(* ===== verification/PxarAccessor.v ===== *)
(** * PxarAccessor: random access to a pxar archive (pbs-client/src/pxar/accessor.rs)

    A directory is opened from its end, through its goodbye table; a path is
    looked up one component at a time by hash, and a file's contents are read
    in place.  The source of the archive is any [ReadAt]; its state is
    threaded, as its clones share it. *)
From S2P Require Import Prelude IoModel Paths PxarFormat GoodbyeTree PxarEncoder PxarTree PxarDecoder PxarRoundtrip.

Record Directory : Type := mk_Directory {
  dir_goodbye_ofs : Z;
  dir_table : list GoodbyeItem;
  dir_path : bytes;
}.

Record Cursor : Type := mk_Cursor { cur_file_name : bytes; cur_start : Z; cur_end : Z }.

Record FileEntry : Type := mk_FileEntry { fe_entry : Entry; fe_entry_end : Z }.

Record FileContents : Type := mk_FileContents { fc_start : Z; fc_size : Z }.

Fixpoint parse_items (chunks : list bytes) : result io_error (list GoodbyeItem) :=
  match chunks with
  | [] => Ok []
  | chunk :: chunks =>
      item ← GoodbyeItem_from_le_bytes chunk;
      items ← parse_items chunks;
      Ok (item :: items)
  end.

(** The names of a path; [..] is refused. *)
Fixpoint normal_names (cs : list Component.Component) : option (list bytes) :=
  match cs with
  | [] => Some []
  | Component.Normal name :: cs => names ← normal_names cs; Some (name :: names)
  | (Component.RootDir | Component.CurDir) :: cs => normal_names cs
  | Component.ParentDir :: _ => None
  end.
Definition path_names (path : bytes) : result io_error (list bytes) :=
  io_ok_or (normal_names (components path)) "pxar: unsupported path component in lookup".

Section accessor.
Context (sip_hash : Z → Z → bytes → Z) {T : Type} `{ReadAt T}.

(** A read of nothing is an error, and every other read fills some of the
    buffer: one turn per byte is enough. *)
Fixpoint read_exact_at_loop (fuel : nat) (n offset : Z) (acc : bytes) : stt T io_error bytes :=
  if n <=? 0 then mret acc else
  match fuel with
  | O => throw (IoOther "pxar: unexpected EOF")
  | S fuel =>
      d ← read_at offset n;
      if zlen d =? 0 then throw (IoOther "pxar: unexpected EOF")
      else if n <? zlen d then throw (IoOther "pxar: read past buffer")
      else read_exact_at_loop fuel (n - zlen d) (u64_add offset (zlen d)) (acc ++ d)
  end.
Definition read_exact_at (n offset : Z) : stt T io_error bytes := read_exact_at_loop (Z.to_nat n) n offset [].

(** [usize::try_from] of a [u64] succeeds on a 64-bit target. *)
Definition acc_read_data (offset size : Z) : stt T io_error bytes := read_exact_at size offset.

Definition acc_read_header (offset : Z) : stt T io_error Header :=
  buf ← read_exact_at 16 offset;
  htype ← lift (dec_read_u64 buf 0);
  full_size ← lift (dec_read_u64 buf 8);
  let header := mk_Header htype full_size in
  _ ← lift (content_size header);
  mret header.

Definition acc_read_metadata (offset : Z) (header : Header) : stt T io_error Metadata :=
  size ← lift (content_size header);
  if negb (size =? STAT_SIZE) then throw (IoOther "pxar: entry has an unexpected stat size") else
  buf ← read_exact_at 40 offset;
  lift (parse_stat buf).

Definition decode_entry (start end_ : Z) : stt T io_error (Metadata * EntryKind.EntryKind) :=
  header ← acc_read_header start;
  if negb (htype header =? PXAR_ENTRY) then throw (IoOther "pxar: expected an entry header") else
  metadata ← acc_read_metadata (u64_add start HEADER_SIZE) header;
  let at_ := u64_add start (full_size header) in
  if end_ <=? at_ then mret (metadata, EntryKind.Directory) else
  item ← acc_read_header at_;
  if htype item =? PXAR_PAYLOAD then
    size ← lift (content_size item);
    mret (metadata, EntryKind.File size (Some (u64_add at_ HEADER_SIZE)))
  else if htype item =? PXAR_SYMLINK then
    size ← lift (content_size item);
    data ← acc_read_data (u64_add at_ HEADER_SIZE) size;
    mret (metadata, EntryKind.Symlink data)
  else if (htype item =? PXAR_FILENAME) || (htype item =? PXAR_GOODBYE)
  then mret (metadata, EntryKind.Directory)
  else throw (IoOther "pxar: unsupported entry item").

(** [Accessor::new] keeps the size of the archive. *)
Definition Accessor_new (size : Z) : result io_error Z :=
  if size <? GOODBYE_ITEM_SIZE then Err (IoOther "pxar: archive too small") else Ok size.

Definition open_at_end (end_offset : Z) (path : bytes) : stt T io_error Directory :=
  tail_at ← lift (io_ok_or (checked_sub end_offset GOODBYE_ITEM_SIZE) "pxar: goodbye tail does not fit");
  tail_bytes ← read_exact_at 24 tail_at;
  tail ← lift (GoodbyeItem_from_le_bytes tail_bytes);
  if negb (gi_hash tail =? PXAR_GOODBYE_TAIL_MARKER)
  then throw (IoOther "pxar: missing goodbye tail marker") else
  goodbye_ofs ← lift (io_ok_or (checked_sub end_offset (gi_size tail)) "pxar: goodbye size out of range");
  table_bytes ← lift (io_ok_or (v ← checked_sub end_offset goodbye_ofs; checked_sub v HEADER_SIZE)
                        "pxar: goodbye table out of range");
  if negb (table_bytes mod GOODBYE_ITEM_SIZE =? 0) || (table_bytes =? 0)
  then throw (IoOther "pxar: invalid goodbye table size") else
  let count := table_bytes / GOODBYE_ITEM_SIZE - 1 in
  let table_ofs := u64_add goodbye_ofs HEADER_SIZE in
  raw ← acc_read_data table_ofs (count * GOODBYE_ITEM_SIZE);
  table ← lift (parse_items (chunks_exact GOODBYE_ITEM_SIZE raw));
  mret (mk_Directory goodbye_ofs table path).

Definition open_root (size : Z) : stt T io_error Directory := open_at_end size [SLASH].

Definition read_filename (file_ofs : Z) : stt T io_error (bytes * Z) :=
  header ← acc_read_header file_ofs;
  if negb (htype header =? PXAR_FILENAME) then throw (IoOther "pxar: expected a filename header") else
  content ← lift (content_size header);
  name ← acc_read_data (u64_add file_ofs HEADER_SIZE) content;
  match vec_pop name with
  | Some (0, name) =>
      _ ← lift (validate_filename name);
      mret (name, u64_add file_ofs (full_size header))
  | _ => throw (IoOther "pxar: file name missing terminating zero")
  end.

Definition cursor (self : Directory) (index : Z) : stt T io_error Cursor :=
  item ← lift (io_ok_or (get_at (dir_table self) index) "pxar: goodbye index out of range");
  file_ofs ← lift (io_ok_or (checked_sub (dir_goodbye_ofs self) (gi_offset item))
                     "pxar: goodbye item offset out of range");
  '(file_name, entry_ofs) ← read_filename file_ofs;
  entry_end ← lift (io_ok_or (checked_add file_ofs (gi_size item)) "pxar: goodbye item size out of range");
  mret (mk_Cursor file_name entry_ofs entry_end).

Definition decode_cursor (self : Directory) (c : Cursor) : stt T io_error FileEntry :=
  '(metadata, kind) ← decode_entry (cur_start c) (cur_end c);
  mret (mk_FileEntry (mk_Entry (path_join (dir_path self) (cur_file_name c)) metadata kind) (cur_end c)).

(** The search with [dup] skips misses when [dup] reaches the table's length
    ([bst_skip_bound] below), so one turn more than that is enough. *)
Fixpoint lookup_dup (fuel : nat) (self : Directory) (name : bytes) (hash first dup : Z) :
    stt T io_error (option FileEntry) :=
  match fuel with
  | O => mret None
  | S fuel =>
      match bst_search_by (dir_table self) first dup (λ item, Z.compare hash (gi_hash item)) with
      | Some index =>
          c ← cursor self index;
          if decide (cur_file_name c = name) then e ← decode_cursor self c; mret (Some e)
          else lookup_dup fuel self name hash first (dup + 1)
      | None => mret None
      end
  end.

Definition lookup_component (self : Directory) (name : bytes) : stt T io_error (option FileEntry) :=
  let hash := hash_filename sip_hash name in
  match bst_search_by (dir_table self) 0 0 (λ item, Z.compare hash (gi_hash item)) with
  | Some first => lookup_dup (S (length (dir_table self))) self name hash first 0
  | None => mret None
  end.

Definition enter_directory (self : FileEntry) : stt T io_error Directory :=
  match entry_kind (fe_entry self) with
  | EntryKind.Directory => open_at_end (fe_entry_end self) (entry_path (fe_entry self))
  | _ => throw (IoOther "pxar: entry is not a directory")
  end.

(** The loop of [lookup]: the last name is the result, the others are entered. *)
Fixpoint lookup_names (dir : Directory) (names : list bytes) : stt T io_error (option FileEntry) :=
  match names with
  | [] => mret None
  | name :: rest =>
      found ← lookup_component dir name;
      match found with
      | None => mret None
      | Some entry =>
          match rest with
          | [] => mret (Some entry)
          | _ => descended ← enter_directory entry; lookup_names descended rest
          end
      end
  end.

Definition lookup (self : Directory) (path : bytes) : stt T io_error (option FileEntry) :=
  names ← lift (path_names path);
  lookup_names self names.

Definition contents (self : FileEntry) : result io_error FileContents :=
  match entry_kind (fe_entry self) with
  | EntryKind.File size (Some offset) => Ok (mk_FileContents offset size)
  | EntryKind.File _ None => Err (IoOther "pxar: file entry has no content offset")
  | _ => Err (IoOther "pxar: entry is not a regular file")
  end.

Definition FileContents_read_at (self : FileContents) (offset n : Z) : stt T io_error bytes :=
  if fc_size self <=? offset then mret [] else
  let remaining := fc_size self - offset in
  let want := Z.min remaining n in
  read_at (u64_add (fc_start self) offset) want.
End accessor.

+ + +

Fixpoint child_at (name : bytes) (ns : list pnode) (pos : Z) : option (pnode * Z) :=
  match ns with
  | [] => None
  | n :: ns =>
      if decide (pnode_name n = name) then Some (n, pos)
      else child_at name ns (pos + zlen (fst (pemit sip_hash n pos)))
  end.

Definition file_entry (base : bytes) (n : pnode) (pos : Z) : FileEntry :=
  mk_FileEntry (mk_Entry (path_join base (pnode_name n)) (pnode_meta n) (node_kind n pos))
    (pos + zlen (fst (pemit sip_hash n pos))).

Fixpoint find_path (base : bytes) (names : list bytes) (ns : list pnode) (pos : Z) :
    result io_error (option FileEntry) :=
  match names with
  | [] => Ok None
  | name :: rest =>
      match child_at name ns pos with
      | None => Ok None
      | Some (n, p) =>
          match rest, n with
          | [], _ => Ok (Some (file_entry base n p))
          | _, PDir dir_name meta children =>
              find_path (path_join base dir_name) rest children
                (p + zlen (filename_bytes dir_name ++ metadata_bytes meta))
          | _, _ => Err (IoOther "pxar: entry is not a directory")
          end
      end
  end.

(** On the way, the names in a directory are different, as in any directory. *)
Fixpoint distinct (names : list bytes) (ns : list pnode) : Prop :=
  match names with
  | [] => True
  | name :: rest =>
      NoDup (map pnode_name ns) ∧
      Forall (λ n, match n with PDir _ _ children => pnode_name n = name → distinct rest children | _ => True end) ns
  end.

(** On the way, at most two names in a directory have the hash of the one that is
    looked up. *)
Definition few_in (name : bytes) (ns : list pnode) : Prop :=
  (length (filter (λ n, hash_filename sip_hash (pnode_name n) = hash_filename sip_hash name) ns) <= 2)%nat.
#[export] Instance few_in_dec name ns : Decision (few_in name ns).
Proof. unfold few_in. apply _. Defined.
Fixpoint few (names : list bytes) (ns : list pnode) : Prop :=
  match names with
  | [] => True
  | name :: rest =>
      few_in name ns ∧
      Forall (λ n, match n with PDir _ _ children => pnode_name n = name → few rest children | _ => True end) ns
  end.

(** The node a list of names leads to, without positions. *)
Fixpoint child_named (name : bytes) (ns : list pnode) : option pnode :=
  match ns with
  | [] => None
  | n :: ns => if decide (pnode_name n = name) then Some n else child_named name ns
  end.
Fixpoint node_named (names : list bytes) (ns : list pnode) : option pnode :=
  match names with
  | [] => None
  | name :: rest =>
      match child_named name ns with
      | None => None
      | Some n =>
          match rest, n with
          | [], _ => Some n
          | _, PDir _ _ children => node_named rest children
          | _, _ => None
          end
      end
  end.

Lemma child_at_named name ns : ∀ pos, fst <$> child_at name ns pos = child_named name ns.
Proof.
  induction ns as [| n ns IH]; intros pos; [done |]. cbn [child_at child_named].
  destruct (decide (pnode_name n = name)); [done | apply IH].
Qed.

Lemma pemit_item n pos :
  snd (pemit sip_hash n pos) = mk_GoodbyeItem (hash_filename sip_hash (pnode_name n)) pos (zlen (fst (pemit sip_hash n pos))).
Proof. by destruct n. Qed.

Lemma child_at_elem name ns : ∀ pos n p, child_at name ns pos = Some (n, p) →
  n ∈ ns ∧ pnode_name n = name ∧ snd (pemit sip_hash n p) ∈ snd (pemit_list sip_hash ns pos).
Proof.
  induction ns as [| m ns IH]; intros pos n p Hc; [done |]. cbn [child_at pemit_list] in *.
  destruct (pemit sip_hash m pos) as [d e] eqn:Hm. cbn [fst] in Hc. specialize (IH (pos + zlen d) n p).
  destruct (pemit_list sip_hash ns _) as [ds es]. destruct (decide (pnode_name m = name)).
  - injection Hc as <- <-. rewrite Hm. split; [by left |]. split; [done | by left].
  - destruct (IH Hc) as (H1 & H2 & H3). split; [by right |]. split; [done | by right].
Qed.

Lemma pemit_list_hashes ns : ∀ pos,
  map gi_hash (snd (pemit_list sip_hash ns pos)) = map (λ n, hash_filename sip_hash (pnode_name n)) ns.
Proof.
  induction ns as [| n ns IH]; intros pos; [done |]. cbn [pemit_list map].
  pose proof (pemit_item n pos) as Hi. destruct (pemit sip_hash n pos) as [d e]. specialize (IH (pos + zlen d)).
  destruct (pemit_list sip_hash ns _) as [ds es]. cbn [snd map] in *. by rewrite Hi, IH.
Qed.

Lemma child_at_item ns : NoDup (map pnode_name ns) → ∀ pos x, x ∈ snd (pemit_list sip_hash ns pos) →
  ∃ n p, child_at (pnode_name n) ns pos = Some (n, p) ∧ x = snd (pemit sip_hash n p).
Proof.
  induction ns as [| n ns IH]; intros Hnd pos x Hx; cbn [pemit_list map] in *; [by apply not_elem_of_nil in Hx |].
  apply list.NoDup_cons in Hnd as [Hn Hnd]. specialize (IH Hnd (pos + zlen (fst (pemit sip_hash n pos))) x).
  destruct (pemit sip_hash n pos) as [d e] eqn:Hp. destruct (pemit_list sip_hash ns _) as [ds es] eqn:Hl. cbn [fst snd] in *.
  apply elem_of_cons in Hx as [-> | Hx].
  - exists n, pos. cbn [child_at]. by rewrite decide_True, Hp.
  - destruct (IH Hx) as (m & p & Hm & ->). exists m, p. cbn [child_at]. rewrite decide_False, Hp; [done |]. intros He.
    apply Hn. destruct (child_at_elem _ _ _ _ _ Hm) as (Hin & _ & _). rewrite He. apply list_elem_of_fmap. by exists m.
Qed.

+ + +

_What is expected_:
All of the lines above that carry the string "PDir" need to be found and copied.

_Response area_:
          | _, PDir dir_name meta children =>
      Forall (λ n, match n with PDir _ _ children => pnode_name n = name → distinct rest children | _ => True end) ns
      Forall (λ n, match n with PDir _ _ children => pnode_name n = name → few rest children | _ => True end) ns
          | _, PDir _ _ children => node_named rest children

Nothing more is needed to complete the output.